NEW YORK, Feb 9, 2016:

Global oil markets fell 3% yesterday to settle down for a third straight day on worries that US crude stockpiles had reached new record highs, while a Saudi-Venezuela meeting to boost prices showed little progress.

Oil was also hurt by tumbling US equity markets amid persistent fears about the global economic slowdown.

US commercial crude oil inventories and gasoline stocks, already brimming at record high levels, were forecast to have risen last week even as stockpiles of distillates likely fell, a preliminary Reuters survey showed.

The survey came after Sunday’s meeting between Saudi Arabia’s oil minister Ali al-Naimi and his Venezuelan counterpart produced no tangible signs that OPEC and non-OPEC suppliers were ready to meet to discuss the price slump in oil.

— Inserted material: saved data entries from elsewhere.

(* ===== verification/Utf8Theorems.v ===== *)
(** What the routines on UTF-8 and UTF-16 promise. *)

From S2P Require Import Prelude.
From S2P Require Import Layout.
From S2P Require Import Words.
From S2P Require Import AlignOffset.
From S2P Require Import Utf8.
From S2P Require Import Utf8Check.
From S2P Require Import Utf8Spec.
From S2P Require Import Utf8CheckSpec.
From S2P Require Import Utf8Valid.
From S2P Require Import Utf8Bound.
From S2P Require Import Utf16Spec.

#[local] Open Scope Z_scope.

Lemma valid_answer addr const_eval v : 0 ≤ addr ≤ usize_MAX → Forall byte_ok v →
  ∃ r, run_utf8_validation addr const_eval v = Ret r v ∧ answer_right v r.
Proof.
  intros Ha Hv. pose proof (validation_spec addr const_eval v Hv (λ _, False) Ha) as H.
  case_run H as [r s|s|]; [|done..]. destruct H as [-> Hr]. by exists r.
Qed.

Lemma chunk_answer v r : Forall byte_ok v → v ≠ [] → answer_right v r →
  chunks_next v = Ret (Some (fst (chunk_of v r))) (snd (chunk_of v r)).
Proof.
  intros Hv Hne Hr. pose proof (chunks_next_spec v (λ _, False) Hv Hne) as H.
  case_run H as [o s|s|]; [|done..]. destruct H as (r'&Hr'&->&->).
  by rewrite (answer_right_unique v r r').
Qed.

(** ** Properties *)
(** C14: [run_utf8_validation] recognises exactly the encodings of characters, for
    every address of the string and at compile time as well, so the fast path over
    aligned words changes nothing.  [valid_up_to] is the length of the longest
    prefix that is valid; [error_len] is [None] when the string ends inside a
    character, and else the number of bytes after which no character can be meant.
    [Utf8Chunks] splits the string at the same places. *)
Theorem validation_correct (addr : Z) (const_eval : bool) (v : list Z) :
  0 ≤ addr ≤ usize_MAX → Forall byte_ok v →
  ∃ r, run_utf8_validation addr const_eval v = Ret r v ∧ (r = None ↔ valid_utf8 v) ∧
    (∀ e, r = Some e → valid_utf8 (take (valid_up_to e) v) ∧
       (∀ j, (valid_up_to e < j ≤ length v)%nat → ¬ valid_utf8 (take j v)) ∧
       match error_len e with
       | None => cut_off (drop (valid_up_to e) v)
       | Some n => ill_formed (drop (valid_up_to e) v) n
       end) ∧
    (v ≠ [] → chunks_next v = Ret (Some (fst (chunk_of v r))) (snd (chunk_of v r))).
Proof.
  intros Ha Hv. destruct (valid_answer addr const_eval v Ha Hv) as (r&Hrun&Hr). exists r.
  split; [done|]. split; [by apply answer_right_valid|]. split; [|by intros; apply chunk_answer].
  intros e ->. pose proof Hr as (Hval&_&Hc). split_and!; [done| |by destruct (error_len e)].
  intros j. by apply error_longest.
Qed.

(** A character, then one whose third byte is wrong, at an aligned address. *)
Lemma validation_correct_witness :
  let v := [0x61; 0xE2; 0x82; 0x62] in
  ∃ r, run_utf8_validation 16 false v = Ret r v ∧ (r = None ↔ valid_utf8 v) ∧
    (∀ e, r = Some e → valid_utf8 (take (valid_up_to e) v) ∧
       (∀ j, (valid_up_to e < j ≤ length v)%nat → ¬ valid_utf8 (take j v)) ∧
       match error_len e with
       | None => cut_off (drop (valid_up_to e) v)
       | Some n => ill_formed (drop (valid_up_to e) v) n
       end) ∧
    (v ≠ [] → chunks_next v = Ret (Some (fst (chunk_of v r))) (snd (chunk_of v r))).
Proof. apply validation_correct; [by unfold usize_MAX|by repeat constructor]. Defined.

(** C18: [encode_utf8] writes one to four bytes, as many as [len_utf8] says, for
    every character, or panics without writing when the buffer is too small.
    [Chars] reads the character back from either end of a string, whatever
    follows or precedes it. *)
Theorem utf8_roundtrip (c : Z) : scalar c →
  ∃ bs, length bs = len_utf8 c ∧ (1 ≤ length bs ≤ 4)%nat ∧
    (∀ dst, encode_utf8_raw c dst =
       if (length dst <? length bs)%nat then Panic dst else Ret bs (bs ++ drop (length bs) dst)) ∧
    (∀ v, chars_next (bs ++ v) = Ret (Some c) v) ∧
    (∀ v, chars_next_back (v ++ bs) = Ret (Some c) v).
Proof.
  intros Hc. exists (utf8 c).
  split_and!; [apply length_utf8|apply length_utf8_bound..| |intros; by apply chars_next_utf8|intros; by apply chars_next_back_utf8].
  intros dst. by apply encode_utf8_eq, scalar_bound.
Qed.

Lemma utf8_roundtrip_witness : scalar 0x20AC ∧
  ∃ bs, length bs = len_utf8 0x20AC ∧ (1 ≤ length bs ≤ 4)%nat ∧
    (∀ dst, encode_utf8_raw 0x20AC dst =
       if (length dst <? length bs)%nat then Panic dst else Ret bs (bs ++ drop (length bs) dst)) ∧
    (∀ v, chars_next (bs ++ v) = Ret (Some 0x20AC) v) ∧
    (∀ v, chars_next_back (v ++ bs) = Ret (Some 0x20AC) v).
Proof. split; [left; lia|apply (utf8_roundtrip 0x20AC); left; lia]. Defined.

(** C19: [DecodeUtf16] terminates on all code units and loses none of them: the
    items, encoded again, are the input.  A surrogate is reported only when it is
    unpaired, so the items are the only ones that cover the input and the encoding
    of characters decodes to these characters.  From any state of the iterator,
    [size_hint] bounds the number of items when the inner bounds are right. *)
Theorem decode_utf16_lossless (d : DecodeUtf16) (hint : Z * option Z) :
  decode_ok d → hint_right (length (iter d)) hint →
  ∃ rs, decode_utf16_all (S (length (units_left d))) d = Ret rs (MkDecodeUtf16 [] None) ∧
    covers rs (units_left d) ∧ (∀ rs', covers rs' (units_left d) → rs' = rs) ∧
    (∀ cs, Forall scalar cs → units_left d = concat (utf16 <$> cs) → rs = inl <$> cs) ∧
    hint_right (length rs) (decode_utf16_size_hint hint d).
Proof.
  intros Hd Hh. pose proof (decode_all_spec (S (length (units_left d))) d (λ _, False) Hd ltac:(lia)) as H.
  case_run H as [rs [it b]|s|]; [|done..]. destruct H as [Hrs Hnil]. exists rs. split_and!.
  - by destruct b, it.
  - done.
  - intros rs' Hrs'. by apply (covers_unique rs' rs (units_left d)).
  - intros cs Hcs Heq. apply (covers_unique _ _ (units_left d)); [done|]. rewrite Heq. by apply covers_encoded.
  - by apply size_hint_spec.
Qed.

(** A pair, and a leading surrogate before a character, with another one read
    already. *)
Lemma decode_utf16_lossless_witness :
  let d := MkDecodeUtf16 [0xD83D; 0xDE00; 0xD800; 0x61] (Some 0xD801) in
  ∃ rs, decode_utf16_all (S (length (units_left d))) d = Ret rs (MkDecodeUtf16 [] None) ∧
    covers rs (units_left d) ∧ (∀ rs', covers rs' (units_left d) → rs' = rs) ∧
    (∀ cs, Forall scalar cs → units_left d = concat (utf16 <$> cs) → rs = inl <$> cs) ∧
    hint_right (length rs) (decode_utf16_size_hint (4, Some 4) d).
Proof.
  apply (decode_utf16_lossless (MkDecodeUtf16 [0xD83D; 0xDE00; 0xD800; 0x61] (Some 0xD801)) (4, Some 4)).
  - split; [by repeat constructor|]. intros u [= <-]. unfold trailing. lia.
  - split; simpl; lia.
Defined.

(** on valid strings [is_char_boundary] answers whether the string can be cut
    there into two valid strings, and the fixed bounds with which
    [floor_char_boundary] and [ceil_char_boundary] look for the nearest such place
    are enough, so their assertions hold. *)
Theorem char_boundary_correct (v : list Z) (i : nat) : valid_utf8 v →
  (∃ b, is_char_boundary i v = Ret b v ∧
     (b = true ↔ (i ≤ length v)%nat ∧ valid_utf8 (take i v) ∧ valid_utf8 (drop i v))) ∧
  (∃ j, floor_char_boundary i v = Ret j v ∧ floor_of v (Nat.min i (length v)) j) ∧
  (∃ j, ceil_char_boundary i v = Ret j v ∧ ceil_of v (Nat.min i (length v)) j).
Proof.
  intros Hv. split_and!.
  - pose proof (is_char_boundary_spec v i (λ _, False) Hv) as H. case_run H as [b s|s|]; [|done..].
    destruct H as [-> Hb]. exists b. split; [done|]. rewrite Hb. split; [|by intros (?&?&_)].
    intros Hi. split_and!; [apply Hi..|by apply boundary_drop].
  - pose proof (floor_char_boundary_spec v i (λ _, False) Hv) as H. case_run H as [j s|s|]; [|done..].
    destruct H as [-> Hj]. by exists j.
  - pose proof (ceil_char_boundary_spec v i (λ _, False) Hv) as H. case_run H as [j s|s|]; [|done..].
    destruct H as [-> Hj]. by exists j.
Qed.

(** Inside the four bytes of a character. *)
Lemma char_boundary_correct_witness :
  let v := [0x61; 0xF0; 0x9F; 0x98; 0x80] in valid_utf8 v ∧
  (∃ b, is_char_boundary 4 v = Ret b v ∧
     (b = true ↔ (4 ≤ length v)%nat ∧ valid_utf8 (take 4 v) ∧ valid_utf8 (drop 4 v))) ∧
  (∃ j, floor_char_boundary 4 v = Ret j v ∧ floor_of v (Nat.min 4 (length v)) j) ∧
  (∃ j, ceil_char_boundary 4 v = Ret j v ∧ ceil_of v (Nat.min 4 (length v)) j).
Proof.
  assert (valid_utf8 [0x61; 0xF0; 0x9F; 0x98; 0x80]) as Hv.
  { exists [0x61; 0x1F600]. split; [|reflexivity]. constructor; [left; lia|]. constructor; [right; lia|constructor]. }
  split; [exact Hv|exact (char_boundary_correct _ 4 Hv)].
Defined.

US crude settled below US$30 a barrel, finishing down US$1.20 at US$29.69. Global crude benchmark Brent settled down US$1.18 at US$33.88.

“Everyone’s fearing new builds in crude,” said Donald Morton, energy trader with Fairfield, Connecticut-based Herbert J. Sims & Co.

US crude stocks likely rose by 3.9 million barrels in the week ended Feb 5, said the Reuters survey, taken ahead of weekly inventory reports from industry group American Petroleum Institute and the US Department of Energy’s Energy Information Administration.

In the previous week to Jan 29, domestic crude inventories hit record highs of nearly 503 million barrels

US stock markets experienced a broad sell-off that drove the financial, technology, consumer and materials indexes down as much as 3%.

“The big elephant in the room today was the global equity markets selling off on credit fears spiking and long-term rates tanking to new lows on the year,” said Chris Jarvis, analyst at Caprock Risk Management in Frederick, Maryland.

The Saudi-Venezuela meeting was seen as “make or break” for a deal to boost oil prices that have slumped 70% since mid-2014 and are now languishing near 2003 levels.

Venezuela’s oil minister Eulogio Del Pino, on a tour of oil producers to lobby for action to prop up prices, said his meeting with Naimi was “productive.”

“But does ‘productive’ mean less production? The market thinks not, at least right now,” said Phil Flynn, an analyst at Price Futures Group in Chicago.

Dominick Chirichella, senior partner at the Energy Management Institute in New York, said the possibility of a deal to cut production was “quickly fading into the sunset” and traders and investors were “once again left to focus on the reality of the oversupplied global market.”